(** * LLM tool-calling demo: the tool-call extraction protocol

    A shallow embedding of [tool_call_demo.py]: the response
    post-processor ([LLMToolClient._process_llm_response]), the tool-call
    parser ([ToolExecutor.parse_tool_calls]), the dispatcher
    ([ToolExecutor.execute_tool_call]), the workflow driver
    ([run_tool_calling_demo]), the logger ([Logger.log_step]), the
    configuration loader ([load_config]) and the entry point.

    Python text is a sequence of Unicode code points; the three regular
    expressions of the program are written as syntax trees and run by a
    small backtracking matcher with the greedy and lazy repetition of
    Python's [re] module. *)

From Stdlib Require Import ZArith NArith List String Ascii Lia Bool.
From Stdlib Require Import Floats.SpecFloat.
From Stdlib Require DecimalString DecimalNat.
From stdpp Require Import base list gmap.

Local Open Scope N_scope.
Local Set Warnings "-register-all".
Local Close Scope string_scope.

(** ** Text *)

(** A Python [str]: the list of its code points. *)
Abbreviation str := (list N).

(** An ASCII literal of the source as a [str]. *)
Definition lit (s : string) : str :=
  map N_of_ascii (list_ascii_of_string s).

(** [str.isspace] on one character, which is also the class [\s] of a
    [str] pattern: the Unicode white-space code points. *)
Definition isspace (c : N) : bool :=
  ((9 <=? c) && (c <=? 13)) || ((28 <=? c) && (c <=? 32))
  || (c =? 133) || (c =? 160) || (c =? 5760)
  || ((8192 <=? c) && (c <=? 8202))
  || (c =? 8232) || (c =? 8233) || (c =? 8239) || (c =? 8287) || (c =? 12288).

Fixpoint lstrip (s : str) : str :=
  match s with
  | c :: s' => if isspace c then lstrip s' else s
  | [] => []
  end.

Definition rstrip (s : str) : str := rev (lstrip (rev s)).

(** [s.strip()] *)
Definition strip (s : str) : str := rstrip (lstrip s).

(** Decimal rendering of a number inside an f-string. *)
Definition str_of_nat (n : nat) : str :=
  lit (DecimalString.NilZero.string_of_uint (Nat.to_uint n)).

(** ** Regular expressions *)

Module Re.

(** The fragment of pattern syntax the program uses: one-character
    tests (literals, [.], [\s], [[^>]]), concatenation, greedy and lazy
    repetition of a one-character test, and capture groups. *)
Inductive regex :=
| Eps
| Chr (p : N -> bool)
| Cat (r1 r2 : regex)
| Star (greedy : bool) (p : N -> bool)
| Group (g : string) (r : regex).

Definition captures := list (string * str).

Section Backtracking.
Context {R : Type}.

(** [p*]: take as many characters as possible, give one back at a
    time while the rest of the pattern fails. *)
Fixpoint star_greedy (p : N -> bool) (s : str) (k : str -> option R) : option R :=
  match s with
  | c :: s' =>
      if p c then
        match star_greedy p s' k with
        | Some r => Some r
        | None => k s
        end
      else k s
  | [] => k []
  end.

(** [p*?]: try the rest of the pattern first, take one more character
    each time it fails. *)
Fixpoint star_lazy (p : N -> bool) (s : str) (k : str -> option R) : option R :=
  match k s with
  | Some r => Some r
  | None =>
      match s with
      | c :: s' => if p c then star_lazy p s' k else None
      | [] => None
      end
  end.
End Backtracking.

(** One anchored match attempt, in continuation-passing style: [k] is
    the rest of the pattern; the result is the groups and the text left
    after the match. *)
Fixpoint exec (r : regex) (s : str) (cs : captures)
    (k : str -> captures -> option (captures * str)) : option (captures * str) :=
  match r with
  | Eps => k s cs
  | Chr p =>
      match s with
      | c :: s' => if p c then k s' cs else None
      | [] => None
      end
  | Cat r1 r2 => exec r1 s cs (fun s1 cs1 => exec r2 s1 cs1 k)
  | Star true p => star_greedy p s (fun s1 => k s1 cs)
  | Star false p => star_lazy p s (fun s1 => k s1 cs)
  | Group g r1 =>
      exec r1 s cs
        (fun s1 cs1 => k s1 ((g, take (length s - length s1) s) :: cs1))
  end.

Definition match_at (r : regex) (s : str) : option (captures * str) :=
  exec r s [] (fun s1 cs => Some (cs, s1)).

(** [m.group(g)]; the groups of the program's patterns always take part
    in a match. *)
Fixpoint group (g : string) (cs : captures) : str :=
  match cs with
  | (g', v) :: cs' => if String.eqb g g' then v else group g cs'
  | [] => []
  end.

(** The left-to-right scan shared by [finditer] and [sub]: at each
    position one match attempt; after a match the scan resumes where the
    match ended, otherwise the character is passed over. The patterns
    of the program match at least one character, so the rules for empty
    matches never apply. *)
Fixpoint scan_aux (r : regex) (fuel : nat) (s : str) : list (N + captures) :=
  match fuel with
  | O => []
  | S fuel' =>
      match s with
      | [] => []
      | c :: s' =>
          match match_at r s with
          | Some (cs, rest) => inr cs :: scan_aux r fuel' rest
          | None => inl c :: scan_aux r fuel' s'
          end
      end
  end.

Definition scan (r : regex) (s : str) : list (N + captures) :=
  scan_aux r (length s) s.

(** [pattern.finditer(s)]: the matches, left to right. *)
Definition finditer (r : regex) (s : str) : list captures :=
  omap (fun i => match i with inr cs => Some cs | inl _ => None end) (scan r s).

(** [pattern.sub(repl, s)] for a replacement without group references. *)
Definition sub (r : regex) (repl : str) (s : str) : str :=
  concat (map (fun i => match i with inr _ => repl | inl c => [c] end) (scan r s)).

(** Pattern construction. *)
Definition seq (rs : list regex) : regex := fold_right Cat Eps rs.

(** A literal without flags (the result of [re.escape]). *)
Definition literal (w : str) : regex := seq (map (fun c => Chr (N.eqb c)) w).

(** A pattern character under [re.IGNORECASE], for an ASCII pattern
    character [l]: a text character matches when its lower case is [l];
    besides the two ASCII cases, [i] matches U+0130 and U+0131, [k]
    U+212A and [s] U+017F. *)
Definition ignorecase (l : N) (x : N) : bool :=
  (x =? l)
  || ((97 <=? l) && (l <=? 122) && (x =? l - 32))
  || ((65 <=? l) && (l <=? 90) && (x =? l + 32))
  || (((l =? 105) || (l =? 73)) && ((x =? 304) || (x =? 305)))
  || (((l =? 107) || (l =? 75)) && (x =? 8490))
  || (((l =? 115) || (l =? 83)) && (x =? 383)).

Definition literal_i (w : str) : regex := seq (map (fun c => Chr (ignorecase c)) w).

(** [.] under [re.DOTALL]. *)
Definition dot : N -> bool := fun _ => true.

(** [[^>]] *)
Definition not_gt : N -> bool := fun c => negb (c =? 62).

(** [p+] is [pp*]. *)
Definition plus (p : N -> bool) : regex := Cat (Chr p) (Star true p).

End Re.

(** ** Values, exceptions, collaborators *)

(** An instance of [Exception], as a handler [except Exception as e]
    sees it: what [type(e).__name__] and [str(e)] give. The results of
    the collaborators range over returning and raising such an
    instance. What is raised outside [Exception] ([KeyboardInterrupt],
    [SystemExit]) passes every handler of the program and has no
    counterpart here, and printing is taken to succeed: what is proved
    of a run is proved of the runs in which the collaborators return or
    raise an [Exception]. *)
Record exn := { exn_type : str; exn_msg : str }.

Inductive result (A : Type) :=
| Ok (a : A)
| Raise (e : exn).
Arguments Ok {A} a.
Arguments Raise {A} e.

Definition ValueError (msg : str) : exn :=
  {| exn_type := lit "ValueError"; exn_msg := msg |}.
Definition RuntimeError (msg : str) : exn :=
  {| exn_type := lit "RuntimeError"; exn_msg := msg |}.

(** Python values a tool-call argument can hold: what [json.loads]
    returns, or the raw text. *)
Inductive pyval :=
| PNone
| PBool (b : bool)
| PInt (z : Z)
| PFloat (f : spec_float)
| PStr (s : str)
| PList (l : list pyval)
| PDict (d : list (str * pyval)).

(** [{"function": {"name": ..., "arguments": {...}}}] *)
Record function_call := { name : str; arguments : gmap str pyval }.
Record ToolCall := { function : function_call }.

(** A conversation or tool-result entry: [role], [content] and, where
    the dict has the key, [tool_call_id]. *)
Record Message := { role : str; content : str; tool_call_id : option str }.

Record ToolCallConfig := {
  api_key : str;
  base_url : str;
  model_name : str;
  template_path : str;
  use_json_tooldef : bool;
  add_generation_prompt : bool;
  show_thinking_tokens : bool;
  max_tokens : Z;
  thinking_budget : Z;
  tools : list pyval
}.

Inductive template_file (template : Type) :=
| FileNotFound
| LoadFailed (e : exn)
| Loaded (t : template).
Arguments FileNotFound {template}.
Arguments LoadFailed {template} e.
Arguments Loaded {template} t.

(** The collaborators outside the program: the configuration sources
    behind [load_config] (environment and file), the constructor of the
    endpoint client, the template engine, the completion endpoint (its
    answer to the [n]-th request of the run), the clock (its [n]-th
    reading), and the library functions [json.loads], [strftime] and
    [traceback.format_exc]. *)
Class World := {
  Template : Type;
  Datetime : Type;
  load_config : option str -> result ToolCallConfig;
  OpenAI : str -> str -> result unit;
  open_template : str -> template_file Template;
  template_render : Template -> list Message -> ToolCallConfig -> result str;
  completions_create : nat -> str -> str -> Z -> result (list str);
  datetime_now : nat -> Datetime;
  strftime : Datetime -> str -> str;
  json_loads : str -> result pyval;
  format_exc : exn -> str
}.

(** The calls into the [re] module that the post-processor guards with
    [try ... except Exception], as their caller sees them: each returns
    or raises. *)
Class ReModule := {
  re_compile : Re.regex -> result Re.regex;
  re_sub : Re.regex -> str -> str -> result str
}.

(** The [re] module proper, which raises on none of these calls. *)
Definition re_module : ReModule :=
  {| re_compile r := Ok r; re_sub r repl s := Ok (Re.sub r repl s) |}.

(** ** Program state and control *)

(** The labelled boxes of [Logger.log_step], one constructor per call
    site; a label built by an f-string carries the interpolated value. *)
Inductive step :=
| StartingDemo
| LoadedConfiguration
| UserInput
| RenderingInitialPrompt
| RenderedPromptPreview
| SendingPrompt
| ResponseReceived
| NoToolCalls
| DirectAnswer
| ExecutingToolCalls
| ToolResult (func_name : str)
| ToolError (func_name : str)
| AddingToolResults
| RenderingFinalPrompt (conversation : list Message)
| SendingFinalPrompt (final_prompt : str)
| FinalResponse
| CriticalError
| FullTraceback.

(** What reaches the standard output: a box of [Logger.log_step], with
    its label and the text of its [Details] line if it has one, or a
    line of [print]. *)
Inductive output :=
| LogBox (s : step) (shown : option str)
| Print (line : str).

(** The [Details] line of [Logger.log_step] with the default
    [max_length]: none for empty details, and details longer than 5000
    characters cut there and followed by three dots. *)
Definition shown_details (details : str) : option str :=
  match details with
  | [] => None
  | _ :: _ =>
      Some (if (5000 <? length details)%nat
            then take 5000 details ++ lit "..."
            else details)
  end.

(** The box [Logger.log_step(step, details)] prints. *)
Definition LogStep (s : step) (details : str) : output :=
  LogBox s (shown_details details).

Record RunState := {
  stdout : list output;
  requests : nat;
  clock : nat;
  conversation : list Message
}.

Definition M (A : Type) : Type := RunState -> result A * RunState.

Definition ret {A} (a : A) : M A := fun st => (Ok a, st).

Definition bind {A B} (m : M A) (f : A -> M B) : M B :=
  fun st =>
    match m st with
    | (Ok a, st') => f a st'
    | (Raise e, st') => (Raise e, st')
    end.

Definition raise {A} (e : exn) : M A := fun st => (Raise e, st).

Definition lift {A} (r : result A) : M A := fun st => (r, st).
Lemma loop_returns_a_run (fuel : nat) :
  forall (i : Z) (res : option AuditResults) (runs n : nat) (s : bool) (r : AuditResults),
  (forall r0, res = Some r0 -> exists j, r0 = run_result (worlds j)) ->
  audit_loop fuel N worlds i AuditResults_new res runs = Exit s n r ->
  exists j, r = run_result (worlds j).
Proof.
  induction fuel as [|fuel IH]; intros i res runs n s r Hres; cbn [audit_loop];
    destruct (i <=? N); try discriminate;
    try (unfold after_loop; destruct res as [r0|]; [|discriminate];
         intros [= _ _ <-]; apply Hres; reflexivity).
  rewrite run_audit_result.
  destruct (converged (run_result (worlds i))) eqn:E.
  - unfold after_loop. intros [= _ _ <-]. exists i. reflexivity.
  - cbn zeta. apply IH. intros r0 [= <-]. exists i. reflexivity.
Qed.

End Loop.

(** The loop of [main] always comes to an end. *)
Lemma main_loop_finishes (N : Z) (worlds : Z -> World) :
  main_loop N worlds <> Unfinished.
Proof. unfold main_loop. apply loop_finishes. lia. Qed.

(** Every result [main] ends with is the result of a run that started from
    a fresh results object, so its counts agree with its issue list. *)
Lemma main_result_counts (N : Z) (worlds : Z -> World) (s : bool) (n : nat)
    (r : AuditResults) :
  main_loop N worlds = Exit s n r -> counts_match r.
Proof.
  unfold main_loop. intros H.
  apply loop_returns_a_run in H; [|discriminate].
  destruct H as [j ->]. unfold run_result. rewrite run_audit_fresh.
  apply counts_match_collected.
Qed.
== == ==
PROBLEM TO SOLVE :: Quote the records from their first line to the line with "([run_tool_calling_demo]), the logger", inclusive, without adding or dropping anything.

WRITTEN SOLUTION ::
(** * LLM tool-calling demo: the tool-call extraction protocol

    A shallow embedding of [tool_call_demo.py]: the response
    post-processor ([LLMToolClient._process_llm_response]), the tool-call
    parser ([ToolExecutor.parse_tool_calls]), the dispatcher
    ([ToolExecutor.execute_tool_call]), the workflow driver
    ([run_tool_calling_demo]), the logger ([Logger.log_step]), the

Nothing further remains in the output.